18.00 Nada que hacer
Es la hora de flâner, que consiste en no hacer nada, pero sin parar de pasear. Ciertas calles ejercen una suerte de monopolio: en Saint-Pierre (14) abundan las galerías de arte; en Saint-Paul (15), los anticuarios; en Saint-Louis (16) se tienta al turista compulsivo, lo mismo que en Saint-Jean (17) intramuros (el tramo a partir de Porte Saint-Jean es diferente: más local y alternativo). El hervidero turístico gira en torno a la Place-Royale y dos arterias que llevan el nombre de Champlain.

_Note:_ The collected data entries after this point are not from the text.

(** ** Loads and stores *)

(** [read] and [write] of a direct-mapped cache use the virtual address as the
    data address; a two-way cache derives it from the way. *)
Definition access (c : C) (virt phys : Z) : C * (Z * Z) :=
  if negb IS_R5K then
    let idx := dc_index virt in
    if d_matches_phys (dtag c idx) phys then (c, (0, virt)) else let '(c, r) := fill_l1d_line c virt phys in (c, (r, virt))
  else
    let '(c, way) := ensure_l1d_line c virt phys in (c, (way, dc_data_addr (dc_index virt .| (way .<< dc_sets_shift g)) virt)).

Definition eidx_of (virt way : Z) : Z := if IS_R5K then dc_index virt .| (way .<< dc_sets_shift g) else dc_index virt.

Definition read (c : C) (size virt phys : Z) : C * (Z * Z) :=
  let '(c, (r, da)) := access c virt phys in if 1 <? r then (c, (r, 0)) else (c, (BUS_OK, dc_read c size da)).

Definition write (c : C) (size virt phys val : Z) : C * Z :=
  let '(c, (r, da)) := access c virt phys in
  if 1 <? r then (c, r) else (mark_l1d_dirty (dc_write c size da val) (eidx_of virt r), BUS_OK).

Definition write64_masked (c : C) (virt phys val mask : Z) : C * Z :=
  let '(c, (r, da)) := access c virt phys in
  if 1 <? r then (c, r)
  else
    let current := dc_read c 8 da in
    (mark_l1d_dirty (dc_write c 8 da ((current .& bnot 64 mask) .| (val .& mask))) (eidx_of virt r), BUS_OK).

(** ** Instruction fetch *)

Definition ic_instrs_per_line : Z := 2 ^ (ic_line_shift g - 2).

Definition hit_l1i (c : C) (virt phys : Z) : option Z :=
  let set := ic_index virt in
  head (filter (fun e => i_matches_phys (itag c e) phys = true) (map (fun w => set .| (w .<< ic_sets_shift g)) (seqZ 0 (ic_ways g)))).

Definition snapshot_l1i_line (c : C) (eidx phys : Z) : C :=
  let word := (phys .& Z.ones (l2_line_shift g) .& bnot 64 (Z.ones (ic_line_shift g))) .>> 2 in
  let src := (l2_index phys .<< (l2_line_shift g - 2)) + word in
  for_each ic_instrs_per_line (fun c i =>
    c <| ic_raw ::= <[eidx * ic_instrs_per_line + i := raw (cell instr_default (l2_instrs c) (src + i))]> |>) c.

(** A two-way cache owns its decode slots: words [i] of line [base]. *)
Definition fill_ic_instrs (c : C) (eidx phys : Z) : C :=
  let slot_base := eidx .<< (ic_line_shift g - 2) in
  if has_l2 g then
    let sub := (phys .& (Z.ones (l2_line_shift g) .& bnot 64 (Z.ones (ic_line_shift g)))) .>> 3 in
    let data := get_chunks (l2_data c) ((l2_index phys .<< (l2_line_shift g - 3)) + sub) (ic_instrs_per_line / 2) in
    c <| ic_instrs ::= (fun m => set_slots m slot_base data) |>
  else
    let base := line_base (ic_line_shift g) phys in
    for_each ic_instrs_per_line (fun c i =>
      let '(b, (s, data)) := bus_read (downstream c) 4 (base + i * 4) in
      let w := if s =? BUS_OK then data else 0 in
      c <| downstream := b |>
        <| ic_instrs ::= (fun m => <[slot_base + i := slot_word (cell instr_default m (slot_base + i)) w]> m) |>) c.

Definition fill_l1i_line (c : C) (index_addr phys : Z) : C * Z :=
  let set := ic_index index_addr in
  let eidx :=
    if IS_R5K then default (set .| (bool_to_Z (lru_get (ic_lru c) set) .<< ic_sets_shift g)) (hit_l1i c index_addr phys) else set in
  let c := invalidate_l1i_line c eidx in
  let '(c, st) := if has_l2 g then ensure_l2 c index_addr phys (exec_exception EXC_VCEI) (exec_exception EXC_IBE) else (c, None) in
  match st with
  | Some status => (c, status)
  | None =>
      let c := if IS_R5K then
                 let c := fill_ic_instrs c eidx phys in
                 c <| ic_lru ::= (fun m => lru_set m set ((eidx .>> ic_sets_shift g) .^ 1)) |>
               else c in
      let c := if negb IS_R5K && has_l2 g then snapshot_l1i_line c eidx phys else c in
      (set_itag c eidx (i_valid phys), eidx .>> ic_sets_shift g)
  end.

(** Where the decode slot of a resident instruction is. *)
Definition l2_slot (phys : Z) : Z := (phys .& Z.ones (l2_line_shift g + l2_lines_shift g)) .>> 2.
Definition ic_slot (eidx virt : Z) : Z := (eidx .<< (ic_line_shift g - 2)) .| ((virt .>> 2) .& Z.ones (ic_line_shift g - 2)).

Definition fetch (c : C) (virt phys : Z) : C * (Z * DecodedInstr) :=
  let set := ic_index virt in
  let way1 := set .| (1 .<< ic_sets_shift g) in
  if IS_R5K then
    let hit c eidx := (c, (EXEC_COMPLETE, cell instr_default (ic_instrs c) (ic_slot eidx virt))) in
    if i_matches_phys (itag c set) phys then hit (c <| ic_lru ::= (fun m => lru_set m set 1) |>) set
    else if i_matches_phys (itag c way1) phys then hit (c <| ic_lru ::= (fun m => lru_set m set 0) |>) way1
    else
      let '(c, way) := fill_l1i_line c virt phys in
      if 1 <? way then (c, (way, instr_default)) else hit c (set .| (way .<< ic_sets_shift g))
  else
    let '(c, s) := if i_matches_phys (itag c set) phys then (c, 0) else fill_l1i_line c virt phys in
    if negb (s =? 0) then (c, (s, instr_default)) else (c, (EXEC_COMPLETE, cell instr_default (l2_instrs c) (l2_slot phys))).

(** The decoder writes the slot that [fetch] pointed at. *)
Definition put (c : C) (virt phys : Z) (d : DecodedInstr) : C :=
  if IS_R5K then c <| ic_instrs ::= <[ic_slot (default (ic_index virt) (hit_l1i c virt phys)) virt := d]> |>
  else c <| l2_instrs ::= <[l2_slot phys := d]> |>.

Definition l1i_word (c : C) (eidx i : Z) : Z :=
  if IS_R5K then raw (cell instr_default (ic_instrs c) ((eidx .<< (ic_line_shift g - 2)) + i))
  else cell 0 (ic_raw c) (eidx * ic_instrs_per_line + i).

Definition writeback_l1i_line (c : C) (eidx base : Z) : C :=
  let chunks := map (fun k => (l1i_word c eidx (2 * k) .<< 32) .| l1i_word c eidx (2 * k + 1)) (seqZ 0 (ic_instrs_per_line / 2)) in
  if has_l2 g && l2_holds c base then
    let si := l2_index base in
    let off := (base .& Z.ones (l2_line_shift g)) .>> 3 in
    let c := c <| l2_data ::= (fun m => set_chunks m ((si .<< (l2_line_shift g - 3)) + off) chunks) |> in
    let c := if negb IS_R5K then c <| l2_instrs ::= (fun m => set_slots m ((si .<< (l2_line_shift g - 2)) + off * 2) chunks) |> else c in
    set_stag c si ((stag c si) <| s_cs ::= dirtied |>)
  else (down_write_block c base chunks).1.

(** ** The CACHE instruction *)

Definition hit_l1d (c : C) (virt phys : Z) : option Z :=
  let set := dc_index virt in
  head (filter (fun e => d_matches_line (dtag c e) phys = true) (map (fun w => set .| (w .<< dc_sets_shift g)) (seqZ 0 (dc_ways g)))).

Definition hit_l2 (c : C) (phys : Z) : option Z := if has_l2 g && l2_holds c phys then Some (l2_index phys) else None.

Definition r10k_way_index (addr line_shift lines_shift : Z) : Z :=
  let half := 1 .<< (lines_shift - 1) in ((addr .>> line_shift) .& (half - 1)) .| ((addr .& 1) .<< (lines_shift - 1)).

Definition r10k_way_slot (addr slots : Z) : Z := let half := slots / 2 in ((addr .>> 3) .& (half - 1)) .| ((addr .& 1) * half).

(** Index_Load_Tag: the tags as TagLo. *)
Definition load_tag_l2 (t : L2Tag) : Z :=
  let state := if 4 <=? s_cs t then s_cs t else 0 in
  let fields := (state .<< 22) .| (s_pidx t .<< 19) .| s_ptag t in
  let e := if HAS_VCE then l2_tag_ecc fields else 0 in
  (s_ptag t .<< 13) .| (state .<< 10) .| (s_pidx t .<< 7) .| e.

Definition load_tag_l1i (t : L1ITag) : Z :=
  let raw_ptag := (t .>> L1_PTAG_SHIFT) .& L1_PTAG_MASK in
  let pstate := if i_is_valid t then 2 else 0 in
  let p := even_parity raw_ptag .^ (if IS_R5K then 0 else bool_to_Z (i_is_valid t)) in
  (raw_ptag .<< 8) .| (pstate .<< 6) .| p.

Definition load_tag_l1d (t : L1DTag) : Z :=
  let raw_ptag := (d_ptag t .>> L1_PTAG_SHIFT) .& L1_PTAG_MASK in
  let pstate :=
    if d_cs t =? L1D_CS_SHARED then 1
    else if d_cs t =? L1D_CS_CLEAN_EXCLUSIVE then if d_dirty t then 3 else 2
    else if d_cs t =? L1D_CS_DIRTY_EXCLUSIVE then 3
    else 0 in
  let p := even_parity raw_ptag .^ (if IS_R5K then 0 else even_parity pstate) in
  (raw_ptag .<< 8) .| (pstate .<< 6) .| p.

Junto a la plaza, parece obligado hacerse la foto ante un mural enorme, que encierra muchas claves: aparecen personajes históricos, escaparates cuyos libros o películas son vademécum de la cultura local, y el tipo simpático que toca la guitarra a pie de acera, donde todos posan, es Félix Leclerc, poeta y novelista que se hizo famoso en el París de los años cincuenta como chansonier, al cual aquí se venera —está enterrado en la isla de Orleans, sobre su tumba la gente deja zapatos viejos, por una canción suya (preciosa) que es todo un himno del viajero: Moi mes souliers ont beaucoup voyagé... (Yo mis zapatos han viajado mucho).
20.00 Noche fresquita
Pese a la abultada grey universitaria, la oferta musical clásica no es gran cosa, se reduce al Grand Théâtre (18) (con alguna ópera) y al Palais Montcalm (19) (música de cámara sobre todo). Son bastante aficionados al cabaret o al teatro. Los locales de noche más elegantes están en la Grande Allée (Inox, Maurice); en Saint-Jean se alinean los sitios más canallas y alternativos, como Sacrilège, Fou Bar, Ninkasi (jazz, música en vivo). Cuando acaba la juerga, el equivalente a nuestro chocolate con churros es allí la poutine: patatas fritas con bolas de queso, contundente, para combatir el frío. Que allí pela; otro chansonier muy querido, Gilles Vigneault, lo avisó bien claro: Mon pays ce n’est pas un pays, c’est l’hiver (Mi país no es un país, es el invierno).